The tribunal found, however, in its decision on 19 September 2022 that, even if it was later discovered that EncroChat was used for non-criminal purposes, only the information available at the time of the warrant was relevant.
It said that although material that emerged after the warrant was issued showed a “small number” of cases where there was no evidence of criminal use, there was no evidence of non-criminal use.
Compensation claims could match Post Office scandal
In the meantime, defence lawyers are challenging the admissibility of EncroChat evidence in a number of cases in the Crown Court.
The arguments hinge on whether French investigators obtained the EncroChat messages while they were stored in phone handsets or whether they intercepted the messages during the course of transmission.
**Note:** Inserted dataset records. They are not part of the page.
(* ===== verification/LogdFacts.v ===== *)
(** * logd: correctness

    Writes are assembled into the complete lines of the text each process has
    written to a handle, whatever the chunks; a sink gets the last thousand
    lines logged before it was added and every line after.  The last section
    states what the kernel log thread feeds to the log. *)

From stdpp Require Import base gmap strings list fin_maps.
From Stdlib Require Import ZArith Lia.
From Stdlib Require Import Strings.Byte.
From S2P Require Import Prelude Syscall Logd.

Local Open Scope Z_scope.

(** ** Lines *)

(** The complete lines of a text that continues [cur], and the rest. *)
Fixpoint split_lines (cur l : list u8) : list (list u8) * list u8 :=
  match l with
  | [] => ([], cur)
  | b :: l =>
      if bool_decide (b = newline) then
        let '(ls, r) := split_lines [] l in ((cur ++ [b]) :: ls, r)
      else split_lines (cur ++ [b]) l
  end.

Definition complete (line : list u8) : Prop := exists l, line = l ++ [newline] /\ newline ∉ l.

Lemma split_lines_spec cur l ls r :
  newline ∉ cur -> split_lines cur l = (ls, r) ->
  concat ls ++ r = cur ++ l /\ Forall complete ls /\ newline ∉ r.
Proof.
  revert cur ls r. induction l as [| b l IH]; intros cur ls r Hc; cbn.
  - intros [= <- <-]. split_and!; [by rewrite app_nil_r | constructor | done].
  - case_bool_decide as Hb.
    + destruct (split_lines [] l) as [ls' r'] eqn:E. intros [= <- <-].
      destruct (IH [] ls' r') as (H1 & H2 & H3); [set_solver | done |].
      split_and!; [| constructor; [by exists cur; subst b | done] | done].
      cbn. rewrite <- !app_assoc. cbn. by rewrite H1.
    + intros E. destruct (IH (cur ++ [b]) ls r) as (H1 & H2 & H3); [set_solver | done |].
      split_and!; [| done | done]. by rewrite H1, <- app_assoc.
Qed.

(** A line as it is logged, and the buffer of an unfinished line. *)
Definition render (context : string) (line : list u8) : list u8 :=
  if str_is_empty context then line else as_bytes context ++ separator ++ line.
Definition buf_of (context : string) (cur : list u8) : list u8 :=
  if bool_decide (cur = []) then [] else render context cur.

Definition log_cmd (kernel : bool) (line : list u8) : OutputCmd :=
  if kernel then OC_LogKernel line else OC_Log line.

Lemma buf_of_push context cur b :
  (let hb := buf_of context cur in
   (if bool_decide (hb = []) && negb (str_is_empty context)
    then hb ++ as_bytes context ++ separator else hb) ++ [b]) = render context (cur ++ [b]).
Proof.
  cbv zeta. unfold buf_of. destruct (decide (cur = [])) as [-> | Hc].
  - cbn. unfold render. destruct (str_is_empty context); cbn; [done |].
    by rewrite <- !app_assoc.
  - assert (render context cur <> []) as Hr.
    { unfold render. destruct (str_is_empty context); [done |]. intros H.
      apply app_eq_nil in H as [_ H]. by apply app_eq_nil in H as [? _]. }
    rewrite (bool_decide_false (cur = [])), bool_decide_false by done. cbn. unfold render.
    destruct (str_is_empty context); [done |]. by rewrite <- !app_assoc.
Qed.

Lemma write_logs_lines context cur buf kernel :
  write_logs (buf_of context cur) context buf kernel =
    ((log_cmd kernel ∘ render context) <$> (split_lines cur buf).1,
     buf_of context (split_lines cur buf).2).
Proof.
  revert cur. induction buf as [| b buf IH]; intros cur; [done |]. cbn [write_logs split_lines].
  rewrite buf_of_push. case_bool_decide as Hb.
  - change (write_logs [] context buf kernel) with (write_logs (buf_of context []) context buf kernel).
    rewrite IH. destruct (split_lines [] buf) as [ls r]. by destruct kernel.
  - rewrite <- IH. f_equal. unfold buf_of. rewrite bool_decide_false; [done |].
    intros H. by apply app_eq_nil in H as [_ ?].
Qed.

Section writes.
Context {TG : Target}.

(** A write to a log handle sends exactly the lines that it completes,
    each with the name of the handle in front, where [cur] is what the process
    had written after its last newline; the rest waits for the process's next
    write.  The text is cut nowhere else, and what other processes and other
    handles have pending is not touched. *)
Theorem logd_write_lines s i context bufs ctx buf cur :
  handles s !! i = Some (LH_Log context bufs) ->
  default [] (bufs !! ctx_pid ctx) = buf_of context cur -> newline ∉ cur ->
  exists lines rest bufs' s',
    write i buf ctx s = (Ok (zlen buf), s') /\
    output s' = output s ++ ((OC_Log ∘ render context) <$> lines) /\
    concat lines ++ rest = cur ++ buf /\ Forall complete lines /\ (newline ∉ rest) /\
    handles s' !! i = Some (LH_Log context bufs') /\
    bufs' !! ctx_pid ctx = Some (buf_of context rest) /\
    (forall q, q <> ctx_pid ctx -> bufs' !! q = bufs !! q) /\
    (forall j, j <> i -> handles s' !! j = handles s !! j).
Proof.
  intros Hi Hb Hc. destruct (split_lines cur buf) as [ls r] eqn:E.
  pose proof (split_lines_spec _ _ _ _ Hc E) as (H1 & H2 & H3).
  exists ls, r, (<[ctx_pid ctx := buf_of context r]> bufs). eexists. split.
  - unfold write, handle_at.
    unfold mbind, M_bind, gets. rewrite Hi. cbn. rewrite Hb, write_logs_lines, E. done.
  - cbn. rewrite !lookup_insert_eq. split_and!; try done.
    + intros q Hq. by rewrite lookup_insert_ne.
    + intros j Hj. by rewrite lookup_insert_ne.
Qed.
End writes.

(** ** Sinks *)

Section sinks.
Context {SH : SinkHost}.

Definition line_of (c : OutputCmd) : list (list u8) :=
  match c with OC_Log l | OC_LogKernel l => [l] | OC_AddSink _ => [] end.
Definition lines_of (cs : list OutputCmd) : list (list u8) := concat (line_of <$> cs).
Definition last_n {A} (n : nat) (l : list A) : list A := drop (length l - n) l.

(** The sinks that a sequence of commands opens. *)
Definition opens (c : OutputCmd) : bool :=
  match c with OC_AddSink p => open_sink p | _ => false end.
Definition opened (cs : list OutputCmd) : nat := length (filter (fun c => opens c = true) cs).

Lemma last_n_snoc {A} n (l : list A) x :
  (0 < n)%nat -> drop (length (last_n n l ++ [x]) - n) (last_n n l ++ [x]) = last_n n (l ++ [x]).
Proof.
  intros Hn. unfold last_n. rewrite !length_app, length_drop. cbn.
  destruct (decide (length l < n)%nat) as [Hlt | Hge].
  - replace (length l - n)%nat with O by lia. rewrite drop_0.
    f_equal. lia.
  - replace (length l - (length l - n) + 1 - n)%nat with 1%nat by lia.
    replace (length l + 1 - n)%nat with (1 + (length l - n))%nat by lia.
    rewrite Nat.add_comm, <- drop_drop. f_equal. rewrite drop_app_le by lia. done.
Qed.

Lemma keep_last_n line l : keep line (last_n 1000 l) = last_n 1000 (l ++ [line]).
Proof. apply last_n_snoc. lia. Qed.

Lemma lines_of_app a b : lines_of (a ++ b) = lines_of a ++ lines_of b.
Proof. unfold lines_of. by rewrite fmap_app, concat_app. Qed.

(** The thread's lines to keep, and what an open sink has been given. *)
Lemma output_loop_logs cs l o :
  logs o = last_n 1000 l -> logs (output_loop cs o) = last_n 1000 (l ++ lines_of cs).
Proof.
  revert l o. induction cs as [| c cs IH]; intros l o Ho; cbn [output_loop foldl].
  - by rewrite app_nil_r.
  - change (c :: cs) with ([c] ++ cs). rewrite lines_of_app, app_assoc. apply IH.
    destruct c as [line | line | p]; cbn; rewrite ?Ho, ?keep_last_n; try done.
    destruct (open_sink p); cbn; by rewrite ?Ho, app_nil_r.
Qed.

Lemma output_loop_file cs k p ls o :
  files o !! k = Some (p, ls) -> files (output_loop cs o) !! k = Some (p, ls ++ lines_of cs).
Proof.
  revert ls o. induction cs as [| c cs IH]; intros ls o Ho; cbn [output_loop foldl].
  - by rewrite app_nil_r.
  - change (c :: cs) with ([c] ++ cs). rewrite lines_of_app, app_assoc. apply IH.
    destruct c as [line | line | q]; cbn.
    + unfold write_sinks. by rewrite list_lookup_fmap, Ho.
    + unfold write_sinks. by rewrite list_lookup_fmap, Ho.
    + rewrite app_nil_r. destruct (open_sink q); cbn; [by apply lookup_app_l_Some | done].
Qed.

Lemma output_loop_files_length cs o :
  length (files (output_loop cs o)) = (length (files o) + opened cs)%nat.
Proof.
  unfold opened. revert o. induction cs as [| c cs IH]; intros o; cbn [output_loop foldl]; [cbn; lia |].
  etrans; [apply IH |]. rewrite filter_cons. destruct c as [line | line | q]; cbn.
  - unfold write_sinks. by rewrite length_fmap, decide_False.
  - unfold write_sinks. by rewrite length_fmap, decide_False.
  - destruct (open_sink q) eqn:E; [rewrite decide_True by done | rewrite decide_False by done]; cbn;
      rewrite ?length_app; cbn; lia.
Qed.

(** A sink that is added receives the last thousand lines logged before
    it, or all of them when there are fewer, and then every line logged after
    it, all in order. *)
Theorem logd_sink_backfill before path after :
  open_sink path = true ->
  files (output_loop (before ++ OC_AddSink path :: after) Output_new) !! opened before =
    Some (path, last_n 1000 (lines_of before) ++ lines_of after).
Proof.
  intros Hp. unfold output_loop. rewrite foldl_app. cbn [foldl].
  fold (output_loop before Output_new). set (o := output_loop before Output_new).
  fold (output_loop after (output_step (OC_AddSink path) o)).
  apply output_loop_file. cbn. rewrite Hp. cbn.
  pose proof (output_loop_files_length before Output_new) as Hl. fold o in Hl. cbn in Hl.
  rewrite lookup_app_r by lia. rewrite <- Hl, Nat.sub_diag. cbn. do 2 f_equal.
  apply (output_loop_logs before [] Output_new). done.
Qed.

(** The backlog kept for new sinks never exceeds a thousand lines. *)
Theorem logd_backlog_bounded cs : (length (logs (output_loop cs Output_new)) <= 1000)%nat.
Proof.
  rewrite (output_loop_logs cs []) by done. cbn. unfold last_n. rewrite length_drop. lia.
Qed.
End sinks.

(** ** The kernel log *)

(** Whatever the number of bytes that the read returned, the turn logs the
    whole 4096-byte buffer, the stale or zero bytes after them included, and
    the prefix stored in the buffer is added to the one that [write_logs]
    writes. *)
Theorem kernel_turn_logs_whole_buffer got :
  (length got <= 4088)%nat ->
  exists lines rest,
    (kernel_turn kernel_buf [] got).2 =
      ((OC_LogKernel ∘ render "kernel") <$> lines, buf_of "kernel" rest) /\
    concat lines ++ rest = kernel_prefix ++ got ++ replicate (4088 - length got) x00.
Proof.
  intros Hl. unfold kernel_turn. cbn [snd].
  change (write_logs []) with (write_logs (buf_of "kernel" [])).
  rewrite write_logs_lines. set (text := splice _ _ _).
  destruct (split_lines [] text) as [ls r] eqn:E.
  apply split_lines_spec in E as (H1 & _ & _); [| set_solver].
  exists ls, r. split; [done |]. rewrite H1. cbn [app]. unfold text, splice, kernel_buf.
  rewrite take_app_length. f_equal. f_equal.
  rewrite drop_app_ge by lia.
  rewrite drop_replicate. f_equal. cbn. lia.
Qed.

(** ** Witnesses *)

Section witnesses.
#[local] Existing Instance x86_64_release.
#[local] Instance any_sink : SinkHost := {| open_sink _ := true |}.

Definition one_handle : LogScheme := (open "net" LogScheme_new).2.

Lemma logd_write_lines_witness :
  exists s', write 0 (as_bytes "up") {| ctx_pid := 1; ctx_uid := 0; ctx_gid := 0; ctx_id := 0 |} one_handle
    = (Ok 2, s') /\ output s' = [].
Proof.
  destruct (logd_write_lines one_handle 0 "net" ∅
    {| ctx_pid := 1; ctx_uid := 0; ctx_gid := 0; ctx_id := 0 |} (as_bytes "up") [])
    as (lines & rest & bufs & s' & H1 & H2 & H3 & H4 & _); [by vm_compute | done | set_solver |].
  exists s'. split; [exact H1 |]. rewrite H2. destruct lines as [| line lines]; [done |].
  exfalso. apply Forall_cons in H4 as [(l & -> & _) _].
  assert (newline ∈ concat ((l ++ [newline]) :: lines) ++ rest) as Hin by (cbn; set_solver).
  rewrite H3 in Hin. by apply (bool_decide_eq_false_1 (newline ∈ [] ++ as_bytes "up")) in Hin.
Defined.

Lemma logd_sink_backfill_witness :
  files (output_loop ([OC_Log [x61]] ++ OC_AddSink [x62] :: [OC_Log [x63]]) Output_new) !! 0%nat
    = Some ([x62], [[x61]; [x63]]).
Proof. exact (logd_sink_backfill [OC_Log [x61]] [x62] [OC_Log [x63]] eq_refl). Defined.
End witnesses.
(* ===== verification/Netstack.v ===== *)
(** * netstack: ports and routes

    Models [netstack/src/port_set.rs], the allocator of ephemeral ports behind
    the udp and tcp schemes, and [netstack/src/router/route_table.rs], the
    routing table.  Addresses and prefixes are the crate [smoltcp]'s and are
    parameters. *)

From stdpp Require Import base gmap strings list fin_maps sorting.
From Stdlib Require Import ZArith Lia.
From S2P Require Import Prelude Syscall.

Local Open Scope Z_scope.

(** ** PortSet *)

Section ports.
Context {TG : Target}.

Record PortSet := { from : Z; range : Z; next : Z; ports : gmap Z Z }.

Definition set_next (n : Z) (s : PortSet) : PortSet :=
  {| from := from s; range := range s; next := n; ports := ports s |}.
Definition set_ports (p : gmap Z Z) (s : PortSet) : PortSet :=
  {| from := from s; range := range s; next := next s; ports := p |}.

Definition u16_mod : Z := 2 ^ 16.

(** [PortSet::new]; the result is [None], a port set, or a panic of
    [to - from + 1] in a checked build. *)
Definition PortSet_new (f t : Z) : outcome (option PortSet) :=
  if t <? f then Ok None
  else match arith (S := unit) 16 (t - f + 1) tt with
       | (Ok r, _) => Ok (Some {| from := f; range := r; next := 0; ports := ∅ |})
       | (Err e, _) => Err e
       | (Panic, _) => Panic
       end.

(** The loop of [get_port]: the first vacant key from [k] on, wrapping at the
    width of [u16]; [None] when the fuel runs out. *)
Fixpoint find_vacant (fuel : nat) (k : Z) (ps : gmap Z Z) : option Z :=
  match fuel with
  | O => None
  | S fuel =>
      match ps !! k with
      | None => Some k
      | Some _ => find_vacant fuel ((k + 1) mod u16_mod) ps
      end
  end.

(** [get_port]; [None] when the loop does not end within the fuel. *)
Definition get_port (fuel : nat) (s : PortSet) : option (outcome (option Z) * PortSet) :=
  if range s <=? Z.of_nat (size (ports s)) then Some (Ok None, s)
  else match find_vacant fuel (next s) (ports s) with
       | None => None
       | Some k =>
           Some ((modify (fun s => set_next k (set_ports (<[k := 1]> (ports s)) s));;
                  port ← arith 16 (from s + k);
                  modify (set_next ((k + 1) mod u16_mod));;
                  mret (Some port)) s)
       end.

Definition claim_port (port : Z) : M PortSet bool :=
  ps ← gets ports;
  match ps !! port with
  | None => modify (set_ports (<[port := 1]> ps));; mret true
  | Some _ => mret false
  end.

Definition acquire_port (port : Z) : M PortSet unit :=
  ps ← gets ports;
  n ← usize_add (default 0 (ps !! port)) 1;
  modify (set_ports (<[port := n]> ps)).

Definition release_port (port : Z) : M PortSet unit :=
  ps ← gets ports;
  match ps !! port with
  | Some n =>
      n ← usize_sub n 1;
      modify (set_ports (if n =? 0 then delete port ps else <[port := n]> ps))
  | None => mret tt
  end.
End ports.

(** ** Binary search of the standard library *)

Section binary_search.
Context {A : Type} (f : A -> comparison) (l : list A).

(** [f(self.get_unchecked(i))] *)
Definition cmp_at (i : nat) : comparison := match l !! i with Some x => f x | None => Gt end.

(** The [while size > 1] loop; [size] turns are more than enough. *)
Fixpoint search_loop (fuel base size : nat) : nat :=
  match fuel with
  | O => base
  | S fuel =>
      if (size <=? 1)%nat then base
      else
        let half := (size / 2)%nat in
        let mid := (base + half)%nat in
        search_loop fuel (match cmp_at mid with Gt => base | _ => mid end) (size - half)
  end.

(** [binary_search_by]: [inl] is [Ok], [inr] is [Err]. *)
Definition binary_search_by : nat + nat :=
  match l with
  | [] => inr O
  | _ =>
      let base := search_loop (length l) O (length l) in
      match cmp_at base with
      | Eq => inl base
      | Lt => inr (S base)
      | Gt => inr base
      end
  end.
End binary_search.

(** ** RouteTable *)

(** [IpAddress] and [IpCidr] of smoltcp. *)
Class IpApi := {
  IpAddress : Type; IpCidr : Type;
  addr_eq :: EqDecision IpAddress;
  cidr_eq :: EqDecision IpCidr;
  prefix_len : IpCidr -> Z;
  contains_addr : IpCidr -> IpAddress -> bool
}.

Section routes.
Context {IP : IpApi}.

Record Rule := { r_filter : IpCidr; via : option IpAddress; dev : string; src : IpAddress }.

(** [RouteTable { rules }] *)
Abbreviation RouteTable := (list Rule).

Definition lookup_rule (t : RouteTable) (dst : IpAddress) : option Rule :=
  snd <$> list_find (fun r => contains_addr (r_filter r) dst = true) (reverse t).

Definition lookup_src_addr (t : RouteTable) (dst : IpAddress) : option IpAddress :=
  r ← lookup_rule t dst; Some (src r).
Definition lookup_gateway (t : RouteTable) (dst : IpAddress) : option IpAddress :=
  r ← lookup_rule t dst; via r.
Definition lookup_device (t : RouteTable) (dst : IpAddress) : option string :=
  r ← lookup_rule t dst; Some (dev r).

Definition rule_key (r : Rule) : Z := prefix_len (r_filter r).

Definition insert_rule (new_rule : Rule) (t : RouteTable) : RouteTable :=
  match binary_search_by (fun r => rule_key r ?= rule_key new_rule) t with
  | inl i | inr i => vec_insert i new_rule t
  end.

Definition remove_rule (filter_ : IpCidr) (t : RouteTable) : RouteTable :=
  filter (fun r => r_filter r <> filter_) t.

Definition change_src (old_src new_src : IpAddress) (t : RouteTable) : RouteTable :=
  (fun r => if decide (src r = old_src)
            then {| r_filter := r_filter r; via := via r; dev := dev r; src := new_src |}
            else r) <$> t.
End routes.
Under current UK law, electronic communications intercepted during transmission are inadmissible in criminal proceedings.
No5’s Schofield told Computer Weekly that dozens of people convicted solely on the basis of evidence from EncroChat may be able to seek redress from the Criminal Cases Review Commission if EncroChat evidence is found inadmissible.
“Law enforcement agencies need to ensure that the methods they use adhere to the required evidential standards. It is questionable whether this is currently the case, and I would not be surprised to see challenges to the admissibility of EncroChat evidence succeed in the coming months and years,” he said.
“Ultimately, we may see convictions quashed on a scale similar to the Post Office scandal, which saw dozens overturned because of flawed computer evidence,” he added.
However many defendants in cases that rely solely on EncroChat evidence have pleaded guilty in return for lower sentences and are likely to face a high legal bar in having their cases overturned.
In the case of the Post Office, the court of appeal noted that “where a defendant has entered an unequivocal and intentional plea of guilty, the resultant conviction will rarely be found to be unsafe.”
It overturned convictions of 39 sub-postmasters who had pleaded guilty because of the unreliability of the evidence against them from the Post Office’s Horizon IT system, but also upheld the convictions of three sub-postmasters.
The Investigatory Powers Tribunal said in its May 2013 ruling that it would consider further legal issues raised by defence lawyers, including whether the EncroChat operation breached human rights law, once Crown Court proceedings had resolved the question of whether messages intercepted by EncroChat are admissible in criminal courts.